Kementan Dorong Pengembangan Manggis untuk Konservasi dan Mengurangi Emisi Karbon
Direktur Buah dan Florikultura Kementerian Pertanian (Kementan) Liferdi Lukman. Foto: Kementan

jpnn.com, BOGOR - Buah manggis atau si Ratu Buah Tropis banyak dijumpai di kawasan hutan atau perkebunan. Di habitat alaminya, pohon manggis banyak ditemukan tumbuh bersanding dengan pohon durian yang dijuluki Raja Buah Tropis. Manggis terkenal bercita rasa eksotik dan memiliki kandungan zat antioksidan tertinggi di antara buah tropis lainnya. Itulah kenapa manggis banyak diminati konsumen, baik pasar domestik maupun ekspor. Tak banyak yang tahu, selain bernilai ekonomi dan bergizi tinggi, ternyata manggis juga turut berperan dalam perbaikan kualitas lingkungan. Lho kok bisa?

Direktur Buah dan Florikultura Kementerian Pertanian (Kementan) Liferdi Lukman menyebut, pengembangan manggis memberi manfaat ganda, selain manfaat ekonomi langsung juga berpotensi mengurangi emisi karbon.

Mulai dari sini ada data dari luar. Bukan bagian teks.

Lemma short_circuit_step_inv done idx rest fr :
  indices = done ++ idx :: rest ->
  loop_inv done fr ->
  exists fr',
    short_circuit_step (captured_inputs e) (length a) can_move
      (length done) idx fr = Some fr'
    /\ loop_inv (done ++ [idx]) fr'.
Proof.
  intros Hsplit Hinv.
  assert (Hidx : indices !! length done = Some idx).
  { rewrite Hsplit. by apply list_lookup_middle. }
  assert (Hrange : 0 <= idx
            < Z.of_nat (length a) + Z.of_nat (length (captured_inputs e))).
  { unfold valid_plan in plan_valid. rewrite Forall_lookup in plan_valid.
    by apply (plan_valid _ _ Hidx). }
  assert (Hsmall : to_size_t idx = idx).
  { rewrite Forall_lookup in plan_ints.
    pose proof (plan_ints _ _ Hidx) as Hint. unfold is_int in Hint.
    apply to_size_t_small. lia. }
  unfold short_circuit_step. rewrite Hsmall.
  destruct (Z.ltb_spec idx (Z.of_nat (length a))) as [Hlt|Hge].
  - (* a pulled argument *)
    destruct (lookup_lt_is_Some_2 can_move (length done)) as [b Hb].
    { rewrite can_move_size. by eapply lookup_lt_Some. }
    destruct (lookup_lt_is_Some_2 a (Z.to_nat idx)) as [t Ht]; [lia|].
    assert (Hfresh : ~ relocates done can_move (Z.to_nat idx)).
    { intros (j & Hj & Hbj). rewrite Z2Nat.id in Hj by lia.
      assert (Hjlt : (j < length done)%nat) by by eapply lookup_lt_Some.
      assert (Hj' : indices !! j = Some idx).
      { rewrite Hsplit. by apply lookup_app_l_Some. }
      pose proof (plan_moves_last_use j (length done) idx Hjlt Hj' Hidx).
      congruence. }
    pose proof Hinv as (Hlen & Hsel & Hargs).
    destruct (Hargs _ _ Ht) as [_ Hsame]. specialize (Hsame Hfresh).
    rewrite Hb. simpl.
    rewrite vector_at_lookup by (rewrite Hlen; lia).
    rewrite Hsame. simpl.
    assert (Hselected : selected a e idx = Some t).
    { unfold selected, source_slot. simpl. rewrite Hsmall.
      destruct (Z.ltb_spec idx (Z.of_nat (length a))); [|lia].
      by rewrite vector_at_lookup by lia. }
    destruct b.
    + (* relocated *)
      eexists. split; [reflexivity|].
      destruct Hsel as (sel & Hsel & Hout).
      split; [by simpl; rewrite length_insert|]. split.
      * exists (sel ++ [t]). split.
        -- apply Forall2_app; [done|]. by repeat constructor.
        -- simpl. by rewrite Hout, app_assoc.
      * intros k t' Hk. destruct (Hargs k t' Hk) as [Hm Hn]. simpl.
        destruct (decide (k = Z.to_nat idx)) as [->|Hne].
        -- split; intros Hr.
           ++ apply list_lookup_insert_eq. rewrite Hlen. lia.
           ++ exfalso. apply Hr, relocates_snoc. right.
              split; [lia|done].
        -- rewrite list_lookup_insert_ne by done. split; intros Hr.
           ++ apply relocates_snoc in Hr as [Hr|[-> _]]; [by apply Hm|].
              by rewrite Nat2Z.id in Hne.
           ++ apply Hn. intros Hr'. apply Hr, relocates_snoc. by left.
    + (* duplicated *)
      eexists. split; [reflexivity|].
      apply loop_inv_push; [done|done|]. by intros.
  - (* a captured input *)
    destruct (lookup_lt_is_Some_2 (captured_inputs e)
                (Z.to_nat (idx - Z.of_nat (length a)))) as [t Ht]; [lia|].
    rewrite vector_at_lookup by lia. rewrite Ht. simpl.
    eexists. split; [reflexivity|].
    apply loop_inv_push; [done| |intros k -> Hk; lia].
    unfold selected, source_slot. simpl. rewrite Hsmall.
    destruct (Z.ltb_spec idx (Z.of_nat (length a))); [lia|].
    by rewrite vector_at_lookup by lia.
Qed.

"Tanaman manggis adalah salah satu anugerah yang diberikan Tuhan untuk daerah tropis seperti Indonesia. Selain buahnya bernilai komersil tinggi, manggis juga baik untuk konservasi. Tanaman pelindung kota, memperbaiki kualitas lingkungan karena sifatnya yang every green, akarnya kokoh serta batangnya kuat dan elestis. Sangat potensial untuk mendukung upaya pengurangan emisi karbon," ujar Liferdi di sela-sela kunjungan kerja ke kebun manggis PT ALC AGRO Desa Kopo Kecamatan Cisarua, Bogor.

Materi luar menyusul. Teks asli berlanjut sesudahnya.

Lemma candidate_no_slash (n : string) (k : nat) :
  Str.mem "/" n = false -> Str.mem "/" (candidate n k) = false.
Proof.
  intros Hn. rewrite <- (stem_suffix n) in Hn.
  apply mem_app_inv in Hn as [Hst Hsu]. unfold candidate.
  repeat apply mem_app_false; auto using pretty_no_slash.
Qed.

Lemma is_component_long (x : string) :
  2 <= String.length x -> is_component x = true.
Proof.
  intros H. unfold is_component. apply andb_true_iff. split.
  - destruct x; [simpl in H; lia | done].
  - apply negb_true_iff, String.eqb_neq. intros ->. simpl in H. lia.
Qed.

Lemma candidate_component (n : string) (k : nat) :
  Str.nonempty n = true -> is_component (candidate n k) = true.
Proof.
  intros Hn%stem_nonempty. apply is_component_long. unfold candidate.
  rewrite !str_app_length. destruct (stem_of n); [done|]. simpl. lia.
Qed.

Lemma str_app_inv_tail (a b c : string) : a +:+ c = b +:+ c -> a = b.
Proof.
  revert b. induction a as [|x a IH]; intros [|y b]; sapp; intros H.
  - done.
  - apply (f_equal String.length) in H. simpl in H.
    rewrite str_app_length in H. lia.
  - apply (f_equal String.length) in H. simpl in H.
    rewrite str_app_length in H. lia.
  - injection H as -> H. by rewrite (IH b H).
Qed.

Lemma candidate_inj (n : string) (j k : nat) :
  candidate n j = candidate n k -> j = k.
Proof.
  unfold candidate. intros H.
  apply String.app_inj in H. apply (String.app_inj "-") in H.
  apply str_app_inv_tail in H. by apply (inj pretty) in H.
Qed.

Liferdi menjelaskan adanya Protokol Kyoto 1997 yang mengatur tentang perdagangan karbon. Dalam konteks negara, siapa pun yang melakukan upaya pengurangan emisi misalnya CO2 maka berhak mendapatkan kompensasi. Dengan asumsi 1 ton karbon mendapatkan kompensasi senilai US$ 71. "Sesuai data BPS tahun 2018, kita punya 2,1 juta batang pohon manggis yang sudah menghasilkan atau identik dengan pohon manggis yang sudah berumur tua. Nah, kalau dalam setiap 1 pohon manggis diasumsikan menyimpan 10 kg karbon saja, maka sejatinya sudah berkontribusi mengurangi emisi sebanyak 21.000 ton CO2. Kalau dikalkulasi ekonomi atau diperdagangkan di pasar karbon bisa senilai kurang lebih US$1,49 juta," papar Liferdi.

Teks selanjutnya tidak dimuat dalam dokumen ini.